Hyperspectral Estimation of Leaf Water Content for Winter Wheat Based on Grey Relational Analysis(GRA)
JIN Xiu-liang1, 2, XU Xin-gang2, WANG Ji-hua2, LI Xin-chuan2, WANG Yan1, TAN Chang-wei1, ZHU Xin-kai1, GUO Wen-shan1*
1. Key Laboratory of Crop Genetics and Physiology of Jiangsu Province/Key Laboratory of Crop Physiology, Ecology and Cultivation in Middle and Lower Reaches of Yangtse River of Ministry of Agriculture, Yangzhou University, Yangzhou 225009, China 2. Beijing Research Center for Information Technology in Agriculture, Beijing 100097, China
Abstract:The objective of the present study was to compare two methods for the precision of estimating leaf water content (LWC) in winter wheat by combining stepwise regression method and partial least squares (SRM-PLS) or PLS based on the relational degree of grey relational analysis (GRA) between water vegetation indexes (WVIs) and LWC. Firstly, data utilized to analyze the grey relationships between LWC and the selected typical WVIs were used to determine the sensitivity of different WVIs to LWC. Secondly, the two methods of estimating LWC in winter wheat were compared, one was to directly use PLS and the other was to combine SRM and PLS, and then the method with the highest determination coefficient (R2) and lowest root mean square error (RMSE) was selected to estimate LWC in winter wheat.

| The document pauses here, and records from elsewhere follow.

(** The pair of words [r] stands for [v] modulo 2^128. *)
Definition stands (r : uint128) (v : Z) : Prop := uint128_ok r /\ uval r = v mod 2 ^ 128.

Lemma stands_small r v : uint128_ok r -> uval r = v -> stands r v.
Proof. intros Hr <-. split; [done|]. by rewrite Z.mod_small by (by apply uval_range). Qed.

(** The constructors, the operators of one operand and those that step by one. *)
Lemma uint128_unary x : uint128_ok x ->
  (forall h l, is_word h -> is_word l -> stands (MakeUint128 h l) (h * 2 ^ 64 + l))
  /\ (forall v, - 2 ^ 63 <= v < 2 ^ 63 -> stands (uint128_of_signed v) v)
  /\ (forall v, is_word v -> stands (uint128_of_unsigned v) v)
  /\ stands (uint128_neg x) (- uval x) /\ stands (uint128_not x) (Z.lnot (uval x))
  /\ stands (uint128_inc x) (uval x + 1) /\ stands (uint128_dec x) (uval x - 1).
Proof.
  intros Hx. assert (uint128_ok (uint128_of_signed 1)) as H1 by (by apply uint128_of_signed_spec).
  split; [intros h l Hh Hl; by apply stands_small|].
  split; [intros v Hv; by apply uint128_of_signed_spec|].
  split; [intros v Hv; apply stands_small; by apply uint128_of_unsigned_spec|].
  split; [by apply uint128_neg_spec|]. split; [by apply uint128_not_spec|].
  split; [exact (uint128_add_spec x _ Hx H1)|exact (uint128_sub_spec x _ Hx H1)].
Qed.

The results showed that the relationships between the first five WVI and LWC were stable by using GRA, and then LWC was estimated by using PLS and SRM-PLS at the whole stages with the R2 and RMSEs being 0.605 and 0.575, 4.75% and 7.35%, respectively. The results indicated that the estimation accuracy of LWC could be improved by using GRA firstly and then by using PLS and SRM-PLS.

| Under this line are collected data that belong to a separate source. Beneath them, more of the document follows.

(* ===== verification/Float128.v ===== *)
(** Conversions between [uint128] and floating-point numbers:
    [src/libs/int128/int128.cpp] and [src/libs/int128/int128.h].

    A finite floating-point number is a multiple of the least positive one, 2^-scale;
    it is modelled by the factor. The formats are a parameter: how an inexact result
    is rounded is left open. The variant for one compiler's [long double] is left
    out. *)
From S2P Require Import Prelude Int128.

(** ** Floating-point formats *)

(** [k] stands for [k] times 2^-scale: it has at most [precision] significant bits. *)
Definition significant (precision k : Z) : Prop := exists m e, k = m * 2 ^ e /\ 0 <= e /\ Z.abs m < 2 ^ precision.

(** What the code uses of a format: an exact result that the format has is not rounded.
    [round] is given the exact result of an operation and [ldexp] scales by a power
    of two. *)
Class FloatFormat := {
  precision : Z;
  scale : Z;
  round : Z -> Z;
  ldexp : Z -> Z -> Z;
  precision_scale : 0 < precision <= scale;
  round_exact k : significant precision k -> round k = k;
  ldexp_exact k n r : significant precision r -> k * 2 ^ Z.max 0 n = r * 2 ^ Z.max 0 (- n) -> ldexp k n = r;
}.

Section conversions.
Context `{F : FloatFormat}.

(** ** The code *)

(** [static_cast<T>(n)] *)
Definition float_of_uint64 (n : Z) : Z := round (n * 2 ^ scale).

(** [static_cast<uint64_t>(v)]: the fraction is dropped; undefined out of range. *)
Definition uint64_of_float (v : Z) : outcome Z :=
  let n := Z.quot v (2 ^ scale) in
  if (0 <=? n) && (n <? 2 ^ 64) then Ret n else UB.

Definition MakeUint128FromFloat (v : Z) : outcome uint128 :=
  assume ((- 2 ^ scale <? v) && (v <? 2 ^ 128 * 2 ^ scale));;
  if ldexp (float_of_uint64 1) 64 <=? v then
    hi ← uint64_of_float (ldexp v (-64));
    lo ← uint64_of_float (round (v - ldexp (float_of_uint64 hi) 64));
    Ret (MakeUint128 hi lo)
  else
    lo ← uint64_of_float v;
    Ret (MakeUint128 0 lo).

(** [operator float] and the others. *)
Definition uint128_to_float (x : uint128) : Z :=
  round (float_of_uint64 (Uint128Low64 x) + ldexp (float_of_uint64 (Uint128High64 x)) 64).

(** ** Exact results *)

Lemma significant_small k : Z.abs k < 2 ^ precision -> significant precision k.
Proof. intros H. exists k, 0. split; [ring|done]. Qed.

Lemma significant_shift k n : 0 <= n -> significant precision k -> significant precision (k * 2 ^ n).
Proof.
  intros Hn (m & e & -> & He & Hm). exists m, (e + n). rewrite Z.pow_add_r by lia. split; [ring|]. split; [lia|done].
Qed.

(** The integer part of a number, and its part below a power of two. *)
Lemma significant_parts k n : 0 <= k -> 0 <= n -> significant precision k ->
  significant precision (k / 2 ^ n) /\ significant precision (k mod 2 ^ n).
Proof.
  intros Hk Hn (m & e & -> & He & Hm). pose proof (Z.pow_pos_nonneg 2 e ltac:(lia) He). assert (0 <= m) as Hm0 by nia.
  destruct (Z.le_gt_cases n e) as [Hle|Hgt].
  - replace e with (e - n + n) by lia. rewrite Z.pow_add_r, Z.mul_assoc, Z.div_mul, Z.mod_mul by lia.
    split; [exists m, (e - n); split_and!; (done || lia)|]. apply significant_small. pose proof precision_scale. cbn. lia.
  - replace n with (n - e + e) by lia. rewrite Z.pow_add_r, Z.div_mul_cancel_r, Z.mul_mod_distr_r by lia.
    pose proof (Z.pow_pos_nonneg 2 (n - e) ltac:(lia) ltac:(lia)). split.
    + apply significant_small. pose proof (Z.div_le_upper_bound m (2 ^ (n - e)) m ltac:(lia) ltac:(nia)).
      pose proof (Z.div_pos m (2 ^ (n - e)) ltac:(lia) ltac:(lia)). lia.
    + exists (m mod 2 ^ (n - e)), e. split; [done|]. split; [done|]. pose proof (Z.mod_pos_bound m (2 ^ (n - e)) ltac:(lia)).
      pose proof (Z.mod_le m (2 ^ (n - e)) ltac:(lia) ltac:(lia)). lia.
Qed.

(** Large numbers are multiples of 2^64. *)
Lemma significant_multiple k : significant precision k -> 2 ^ 64 * 2 ^ scale <= k -> k = (k / 2 ^ 64) * 2 ^ 64.
Proof.
  intros (m & e & -> & He & Hm) Hk. pose proof precision_scale.
  assert (64 <= e) as H64.
  { destruct (Z.le_gt_cases 64 e) as [|Hlt]; [done|]. exfalso. rewrite <- Z.pow_add_r in Hk by lia.
    assert (2 ^ (64 + scale) < 2 ^ (precision + e)).
    { eapply Z.le_lt_trans; [exact Hk|]. rewrite Z.pow_add_r by lia. pose proof (Z.pow_pos_nonneg 2 e ltac:(lia) He).
      apply Z.mul_lt_mono_pos_r; lia. }
    assert (0 <= precision + e) as Hpe by lia. pose proof (Z.pow_lt_mono_r_iff 2 (64 + scale) (precision + e) ltac:(lia) Hpe). lia. }
  replace e with (e - 64 + 64) by lia. rewrite (Z.pow_add_r 2 (e - 64) 64), Z.mul_assoc, Z.div_mul by lia. done.
Qed.

Lemma float_of_uint64_exact n : significant precision n -> float_of_uint64 n = n * 2 ^ scale.
Proof. intros Hn. apply round_exact, significant_shift; [pose proof precision_scale; lia|done]. Qed.

Lemma ldexp_up k n : 0 <= n -> significant precision k -> ldexp k n = k * 2 ^ n.
Proof.
  intros Hn Hk. apply ldexp_exact; [by apply significant_shift|]. rewrite Z.max_r, Z.max_l by lia. by rewrite Z.pow_0_r, Z.mul_1_r.
Qed.

(** ** Conversion drops the fraction *)

Lemma uint64_of_float_ok v : 0 <= v < 2 ^ 64 * 2 ^ scale -> uint64_of_float v = Ret (v / 2 ^ scale).
Proof.
  intros Hv. pose proof precision_scale. assert (0 < 2 ^ scale) as Hs by (apply Z.pow_pos_nonneg; lia).
  unfold uint64_of_float. rewrite Z.quot_div_nonneg by lia.
  pose proof (Z.div_pos v (2 ^ scale) ltac:(lia) Hs). pose proof (Z.div_lt_upper_bound v (2 ^ scale) (2 ^ 64) Hs ltac:(lia)).
  by rewrite (proj2 (andb_true_iff _ _)) by lia.
Qed.

Lemma words_of_quotient v : 0 <= v < 2 ^ 128 * 2 ^ scale ->
  let n := v / 2 ^ scale in
  uint128_ok (MakeUint128 (n / 2 ^ 64) (n mod 2 ^ 64)) /\ uval (MakeUint128 (n / 2 ^ 64) (n mod 2 ^ 64)) = n.
Proof.
  intros Hv n. pose proof precision_scale. assert (0 < 2 ^ scale) as Hs by (apply Z.pow_pos_nonneg; lia).
  assert (0 <= n < 2 ^ 128) as Hn by (subst n; split; [apply Z.div_pos; lia|apply Z.div_lt_upper_bound; lia]).
  unfold uint128_ok, is_word, uval. cbn [Uint128High64 Uint128Low64]. pose proof (Z.mod_pos_bound n (2 ^ 64) ltac:(lia)).
  pose proof (Z.div_mod n (2 ^ 64) ltac:(lia)). pose proof (Z.div_pos n (2 ^ 64) ltac:(lia) ltac:(lia)).
  pose proof (Z.div_lt_upper_bound n (2 ^ 64) (2 ^ 64) ltac:(lia) ltac:(lia)). lia.
Qed.

Lemma MakeUint128FromFloat_ok v : significant precision v -> 0 <= v < 2 ^ 128 * 2 ^ scale ->
  MakeUint128FromFloat v = Ret (MakeUint128 (v / 2 ^ scale / 2 ^ 64) ((v / 2 ^ scale) mod 2 ^ 64)).
Proof.
  intros Hs Hv. pose proof precision_scale. assert (0 < 2 ^ scale) as Hp by (apply Z.pow_pos_nonneg; lia).
  assert (0 <= v) as Hv0 by lia. assert (0 <= scale) as Hs0 by lia. assert (0 <= scale + 64) as Hs1 by lia.
  assert (significant precision 1) as H1 by (apply significant_small; cbn; pose proof (Z.pow_gt_1 2 precision ltac:(lia)); lia).
  unfold MakeUint128FromFloat. rewrite (proj2 (andb_true_iff _ _)) by lia. unfold assume. ostep.
  rewrite float_of_uint64_exact, ldexp_up by (done || apply significant_shift; (done || lia)). rewrite Z.mul_1_l, (Z.mul_comm (2 ^ scale)).
  destruct (Z.leb_spec (2 ^ 64 * 2 ^ scale) v) as [Hl|Hl].
  - destruct (significant_parts v 64 ltac:(lia) ltac:(lia) Hs) as [Hd _].
    rewrite (ldexp_exact v (-64) (v / 2 ^ 64)) by (done || (change (Z.max 0 (-64)) with 0; change (Z.max 0 (- -64)) with 64; rewrite Z.pow_0_r, Z.mul_1_r; by apply significant_multiple)).
    rewrite uint64_of_float_ok by (split; [apply Z.div_pos; lia|apply Z.div_lt_upper_bound; lia]). ostep.
    rewrite Z.div_div, (Z.mul_comm (2 ^ 64)), <- Z.div_div by lia. set (n := v / 2 ^ scale).
    destruct (significant_parts v scale Hv0 Hs0 Hs) as [Hn _]. fold n in Hn.
    assert (0 <= n) as Hn0 by (apply Z.div_pos; lia).
    destruct (significant_parts n 64 ltac:(lia) ltac:(lia) Hn) as [Hh _].
    rewrite float_of_uint64_exact, ldexp_up by (done || apply significant_shift; (done || lia)).
    assert (v - n / 2 ^ 64 * 2 ^ scale * 2 ^ 64 = v mod 2 ^ (scale + 64)) as ->.
    { unfold n. rewrite Z.div_div, <- Z.pow_add_r by lia. rewrite Z.mod_eq by lia. rewrite <- Z.mul_assoc, <- Z.pow_add_r by lia. ring. }
    destruct (significant_parts v (scale + 64) Hv0 Hs1 Hs) as [_ Hm]. rewrite round_exact by done.
    rewrite uint64_of_float_ok.
    + ostep. do 2 f_equal. rewrite Z.pow_add_r by lia. rewrite Z.rem_mul_r by lia. rewrite (Z.mul_comm (2 ^ scale)), Z.div_add by lia.
      rewrite (Z.div_small (v mod 2 ^ scale)) by (by apply Z.mod_pos_bound). by rewrite Z.add_0_l.
    + rewrite <- Z.pow_add_r, (Z.add_comm 64) by lia. apply Z.mod_pos_bound. lia.
  - rewrite uint64_of_float_ok by lia. ostep. assert (v / 2 ^ scale < 2 ^ 64) by (apply Z.div_lt_upper_bound; lia).
    pose proof (Z.div_pos v (2 ^ scale) ltac:(lia) Hp). by rewrite (Z.div_small (v / 2 ^ scale) (2 ^ 64)), Z.mod_small by lia.
Qed.

(** Conversion from a floating-point number of any format drops the fraction, exactly,
    for every number between -1 and 2^128; and converting the result back loses
    nothing more. *)
Theorem float_conversions v : significant precision v -> - 2 ^ scale < v < 2 ^ 128 * 2 ^ scale ->
  exists x, MakeUint128FromFloat v = Ret x /\ uint128_ok x /\ uval x = Z.quot v (2 ^ scale)
    /\ uint128_to_float x = Z.quot v (2 ^ scale) * 2 ^ scale.
Proof.
  intros Hs Hv. pose proof precision_scale. assert (0 < 2 ^ scale) as Hp by (apply Z.pow_pos_nonneg; lia).
  assert (0 <= scale) as Hs0 by lia. destruct (Z.le_gt_cases 0 v) as [Hv0|Hv0].
  - rewrite Z.quot_div_nonneg by lia. eexists. split; [apply MakeUint128FromFloat_ok; (done || lia)|].
    destruct (words_of_quotient v ltac:(lia)) as [Hok Hu]. split; [done|]. split; [done|].
    unfold uint128_to_float. cbn [Uint128High64 Uint128Low64]. destruct (significant_parts v scale Hv0 Hs0 Hs) as [Hn _].
    set (n := v / 2 ^ scale) in *. assert (0 <= n) as Hn0 by (apply Z.div_pos; lia).
    destruct (significant_parts n 64 Hn0 ltac:(lia) Hn) as [Hh Hl].
    rewrite (float_of_uint64_exact (n / 2 ^ 64)), ldexp_up, float_of_uint64_exact by (done || apply significant_shift; done).
    assert (n mod 2 ^ 64 * 2 ^ scale + n / 2 ^ 64 * 2 ^ scale * 2 ^ 64 = n * 2 ^ scale) as ->.
    { rewrite (Z.div_mod n (2 ^ 64)) at 3 by lia. ring. }
    apply round_exact, significant_shift; done.
  - assert (Z.quot v (2 ^ scale) = 0) as ->
      by (rewrite <- (Z.opp_involutive v), Z.quot_opp_l, Z.quot_small by lia; done).
    exists (MakeUint128 0 0). split.
    + unfold MakeUint128FromFloat. rewrite (proj2 (andb_true_iff _ _)) by lia. unfold assume. ostep.
      assert (significant precision 1) as H1 by (apply significant_small; cbn; pose proof (Z.pow_gt_1 2 precision ltac:(lia)); lia).
      rewrite float_of_uint64_exact, ldexp_up by (done || apply significant_shift; done). rewrite (proj2 (Z.leb_gt _ _)) by lia.
      unfold uint64_of_float.
      by rewrite <- (Z.opp_involutive v), Z.quot_opp_l, Z.quot_small by lia.
    + split; [by split|]. split; [done|]. unfold uint128_to_float, float_of_uint64. cbn [Uint128High64 Uint128Low64].
      assert (significant precision 0) as H0 by (apply significant_small; cbn; apply Z.pow_pos_nonneg; lia).
      rewrite Z.mul_0_l, !(round_exact 0), (ldexp_up 0) by done. by apply round_exact.
Qed.
End conversions.

(** ** An example: the format of [double], rounding towards zero *)

Definition round53 (k : Z) : Z := let e := Z.max 0 (Z.log2 (Z.abs k) + 1 - 53) in Z.quot k (2 ^ e) * 2 ^ e.
Definition ldexp53 (k n : Z) : Z := round53 (if 0 <=? n then k * 2 ^ n else Z.quot k (2 ^ (- n))).

Lemma round53_exact k : significant 53 k -> round53 k = k.
Proof.
  intros (m & e & -> & He & Hm). unfold round53. destruct (Z.eq_dec m 0) as [->|H0]; [done|].
  pose proof (Z.pow_pos_nonneg 2 e ltac:(lia) He) as Hp.
  assert (Z.log2 (Z.abs (m * 2 ^ e)) = Z.log2 (Z.abs m) + e) as El.
  { rewrite Z.abs_mul, (Z.abs_eq (2 ^ e)), Z.log2_mul_pow2 by lia. lia. }
  assert (Z.log2 (Z.abs m) < 53) by (apply Z.log2_lt_pow2; lia). rewrite El. set (e0 := Z.max 0 _).
  assert (0 <= e0 <= e) as He0 by (unfold e0; lia). replace e with (e - e0 + e0) by lia.
  rewrite Z.pow_add_r, Z.mul_assoc, Z.quot_mul by first [lia|apply Z.pow_nonzero; lia]. done.
Qed.

#[local] Program Instance double_format : FloatFormat :=
  {| precision := 53; scale := 1074; round := round53; ldexp := ldexp53 |}.
Next Obligation. done. Qed.
Next Obligation. apply round53_exact. Qed.
Next Obligation.
  intros k n r Hr E. unfold ldexp53. destruct (Z.leb_spec 0 n).
  - rewrite Z.max_r, Z.max_l, Z.pow_0_r, Z.mul_1_r in E by lia. rewrite E. by apply round53_exact.
  - rewrite Z.max_l, Z.max_r, Z.pow_0_r, Z.mul_1_r in E by lia. rewrite E, Z.quot_mul by (apply Z.pow_nonzero; lia). by apply round53_exact.
Qed.

(** 2^100 + 2^60 as a [double]. *)
Lemma float_conversions_witness :
  exists x, MakeUint128FromFloat ((2 ^ 100 + 2 ^ 60) * 2 ^ 1074) = Ret x /\ uval x = 2 ^ 100 + 2 ^ 60
    /\ uint128_to_float x = (2 ^ 100 + 2 ^ 60) * 2 ^ 1074.
Proof.
  destruct (float_conversions (F := double_format) ((2 ^ 100 + 2 ^ 60) * 2 ^ 1074)) as (x & E & _ & Eu & Ef).
  - exists (2 ^ 40 + 1), 1134. vm_compute. repeat split; discriminate.
  - vm_compute. done.
  - exists x. split; [exact E|]. rewrite Eu, Ef. vm_compute. split; reflexivity.
Defined.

Key words:Leaf water content;Grey relational analysis;Stepwise regression method;Partial least squares;Winter wheat;Water vegetation index
金秀良1, 2,徐新刚2,王纪华2,李鑫川2,王 妍1,谭昌伟1,朱新开1,郭文善1* . 基于灰度关联分析的冬小麦叶片含水量高光谱估测[J]. 光谱学与光谱分析, 2012, 32(11): 3103-3106.
JIN Xiu-liang1, 2, XU Xin-gang2, WANG Ji-hua2, LI Xin-chuan2, WANG Yan1, TAN Chang-wei1, ZHU Xin-kai1, GUO Wen-shan1*. Hyperspectral Estimation of Leaf Water Content for Winter Wheat Based on Grey Relational Analysis(GRA) . SPECTROSCOPY AND SPECTRAL ANALYSIS, 2012, 32(11): 3103-3106.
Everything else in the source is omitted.